Sign Up for email alerts



Child Comes Out as Transgender

Q: Dear Donna,

Our oldest son told us he was gay when he was 16. We have come to accept that and have moved on. Now, his brother who is two years younger has told us he is transgender. He has been cross-dressing since he was 16. He wants to have sex reassignment surgery. He is 21. Could this be confusion on his part because of his brother? This is all so confusing and has hurt my husband and me very much. These are our only two children and we raised them in what we thought was a loving and supportive family environment. For the most part, I was a stay-at-home mother. I only worked part time.
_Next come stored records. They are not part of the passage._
(** C7. Responses are never misattributed: over any run of exchanges of a
    fresh session, whatever the network loses, delays, duplicates or reorders
    and whatever strangers send, if the peer gives one answer per request id
    then every exchange that succeeds returns the answer to its own request,
    the n-th exchange's being the answer to id n. *)
Theorem udp_replies_correlated sid peer timeout sent xs answers :
  Z.of_nat (length xs) < 2 ^ 64 ->
  Forall (honest peer sid answers) (concat (map ex_arriving xs)) ->
  forall n p d,
    udp_run (udp_new sid (mk_UdpSocket [] sent) peer timeout) xs !! n = Some (p, Ok d) ->
    p = answers (Z.of_nat n + 1).
Proof.
  enough (forall xs s, 0 <= s.(next_request_id) -> s.(next_request_id) + Z.of_nat (length xs) < 2 ^ 64 ->
    Forall (honest s.(peer_addr) s.(udp_session_id) answers)
      (s.(socket).(queue) ++ concat (map ex_arriving xs)) ->
    forall n p d, udp_run s xs !! n = Some (p, Ok d) -> p = answers (s.(next_request_id) + Z.of_nat n + 1))
    as H.
  { intros Hl Hh n p d. exact (H xs (udp_new sid (mk_UdpSocket [] sent) peer timeout)
      ltac:(cbn; lia) ltac:(cbn [udp_new next_request_id]; lia) Hh n p d). }
  clear xs. intros xs. induction xs as [|x xs IH]; intros s H0 Hl Hh n p d Hr; [done|].
  cbn [udp_run map concat length] in *. rewrite app_assoc in Hh. apply Forall_app in Hh as [Hh1 Hh2].
  destruct (udp_execute _ _ _ _) as [[s' p'] r] eqn:Hx.
  destruct (udp_execute_honest answers s x s' p' r Hh1 Hx) as (Hq & Hpeer & Hsid & Hid & Hp).
  unfold wrapping_add_u64 in *. rewrite Z.mod_small in Hid, Hp by lia.
  destruct n as [|n]; cbn in Hr.
  - injection Hr as -> ->. rewrite Z.add_0_r. eauto.
  - rewrite (IH s' ltac:(lia) ltac:(lia)) with (n := n) (p := p) (d := d); [|rewrite Hpeer, Hsid|done].
    + f_equal. lia.
    + by apply Forall_app.
Qed.

Definition example_answers (rid : Z) : bytes := if rid =? 1 then as_bytes "FA1;" else as_bytes "FB2;".
(** The first answer arrives twice, its copy ahead of the second answer. *)
Definition example_run : list Exchange :=
  [mk_Exchange (as_bytes "FA;") (Ok tt)
     [Datagram 1 (envelope_of 7 1 (as_bytes "FA1;")); Datagram 1 (envelope_of 7 1 (as_bytes "FA1;"))];
   mk_Exchange (as_bytes "FB;") (Ok tt) [Datagram 1 (envelope_of 7 2 (as_bytes "FB2;"))]].

Lemma honest_envelope peer sid answers j p :
  is_u64 sid -> is_u64 j -> p = answers j -> (length p <= MAX_PAYLOAD_SIZE)%nat ->
  honest peer sid answers (Datagram peer (envelope_of sid j p)).
Proof.
  intros Hs Hj Hp Hl rid p' H. cbn [answer_for] in H. rewrite Z.eqb_refl in H.
  rewrite take_ge in H.
  2: { unfold envelope_of. rewrite !length_app, !length_to_be_bytes.
       unfold MAX_DATAGRAM_SIZE, ENVELOPE_HEADER_LEN, SESSION_ID_LEN, REQUEST_ID_LEN. lia. }
  assert (Hd : decode_envelope (envelope_of sid j p) = Some (sid, j, p)) by by apply decode_envelope_of.
  rewrite Hd, Z.eqb_refl in H. cbn [andb] in H. destruct (Z.eqb_spec j rid); congruence.
Qed.

Lemma udp_replies_correlated_witness :
  udp_run example_session example_run !! 1%nat = Some (as_bytes "FB2;", Ok ResponseWritten)
  /\ as_bytes "FB2;" = example_answers 2.
Proof.
  assert (H : udp_run example_session example_run !! 1%nat = Some (as_bytes "FB2;", Ok ResponseWritten))
    by (vm_compute; reflexivity).
  split; [exact H|].
  refine (udp_replies_correlated 7 1 2000 [] example_run example_answers _ _ 1 _ ResponseWritten H);
    [vm_compute; reflexivity|].
  repeat constructor; apply honest_envelope; try (unfold is_u64; lia); try reflexivity; vm_compute; lia.
Defined.

(** The client's cache is the last 32 completed ids: after any sequence of
    completions it holds exactly the most recent 32, in order, and recognises
    an id as a duplicate exactly when it is among them. *)
Theorem cache_is_last_completed ids :
  let c := fold_left remember_completed ids cache_new in
  c = drop (length ids - DEDUP_CACHE_CAPACITY) ids
  /\ (length c <= DEDUP_CACHE_CAPACITY)%nat
  /\ forall id, is_known_duplicate c id = true <-> id ∈ drop (length ids - DEDUP_CACHE_CAPACITY) ids.
Proof.
  intros c. assert (Hc : c = drop (length ids - DEDUP_CACHE_CAPACITY) ids).
  { subst c. induction ids as [|id ids IH] using rev_ind; [done|].
    rewrite fold_left_app. cbn [fold_left]. rewrite IH. unfold remember_completed.
    rewrite !length_app, length_drop. cbn [length]. unfold DEDUP_CACHE_CAPACITY in *.
    destruct (Nat.leb_spec 32 (length ids - (length ids - 32))).
    - rewrite drop_drop, <- drop_app_le by lia. f_equal. lia.
    - rewrite <- drop_app_le by lia. f_equal. lia. }
  split_and!; [done| |].
  - rewrite Hc, length_drop. lia.
  - intros id. rewrite <- Hc. unfold is_known_duplicate. rewrite existsb_exists. split.
    + intros (x & Hx & He). apply Z.eqb_eq in He as ->. by apply list_elem_of_In.
    + intros Hx. exists id. rewrite Z.eqb_refl. split; [by apply list_elem_of_In|done].
Qed.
Did we do something wrong in parenting or is this genetic?


Jan

A: Dear Jan,

First, I just want to let you know that what you have done in parenting your sons must have been something profoundly right -- raising them in a loving way that has enabled them to share with you something vital about themselves that many children don't share with their parents until much later, if ever. Your connection with your sons has surely provided them with a strong safety net as they negotiate what must be very challenging issues for each of them. Many gay or transgender youth who lack supportive or engaged parents have even more serious hurdles, and their struggles to understand their emerging identities can be confounded by isolation, depression, substance use or even suicide. So stay connected to them.

There is much that is still unknown about the roots of homosexuality and transgenderism, which are different identities. Most experts and studies currently think that these identities are innate within each person and that the environment in which one grows up has a big impact on self-acceptance. In other words, there is probably a strong component of nature or genetics that influences one's sexual identity while the role of family impacts one's ability to accept what one is, rather than "causing" an identity. While several studies have shown homosexuality to have an increased rate within some families, I do not know of any studies linking transgendersim and homosexuality.

You mention your concern that your younger son might be confused about his gender identity because of his brother. While it is true that in the early stages of recognizing their homosexuality, some children might get confused about their maleness or femaleness. Your "transgender" son seems to have had these feelings for a long time and it is probably not due to confusion. The feeling that one's body does not match one's sense of self is a deeply personal one that does not come lightly and certainly comes at great cost. But people who are experiencing "gender dysphoria," as it's called by professionals, shouldn't think that sex reassignment surgery is the only or first option. People who don't feel comfortable fitting into strict gender categories can live and express their gender variance by living as transgender rather than immediately having surgery. Your son might want to learn more about this before he fixes on a specific course of action. Your son is old enough that reputable medical centers would begin to work with him to help address this core issue. Changing one's gender is certainly a major action but medical science has increasingly recognized that sex reassignment is a valid and life-saving process for someone who sincerely believes that he or she is living as the wrong person.

It can be deeply upsetting when our children seek a path different from our expectations. Please seek guidance and support from each other and from people who are knowledgeable about the transgender and gay communities. One source of excellent support and information is Parents, Families and Friends of Lesbians and Gays. Many PFLAG chapters have started support groups for parents and family of gay and transgender teens and offer support to gay and transgender youth, as well.

Your also sons can get support from:

• Advocates for Youth: Offers contact information on youth groups nationwide, online
communities, listservs and more.

• National Youth Advocacy Coalition: Offers a list of hotlines and support groups nationwide, which can help offer accurate information and understanding as young people work to clarify their own feelings.

• Youth Guardian Services: Provides online listservs for gay, lesbian, bisexual, transgender and questioning youth that allow young people to quickly communicate with others.

Finally, Caitlin Ryan and I have co-authored a book which has useful information on health and mental health concerns for parents and caregivers called, "Lesbian & Gay Youth: Care and Counseling,"(Columbia University Press, 1998).
Your sons still need you, so continue your search so you can be there for them.


Sincerely,
Donna Futterman, M.D.
Futterman is an associate professor of pediatrics at the Albert Einstein College of Medicine and director of the adolescent AIDS program at Montefiore Medical Center.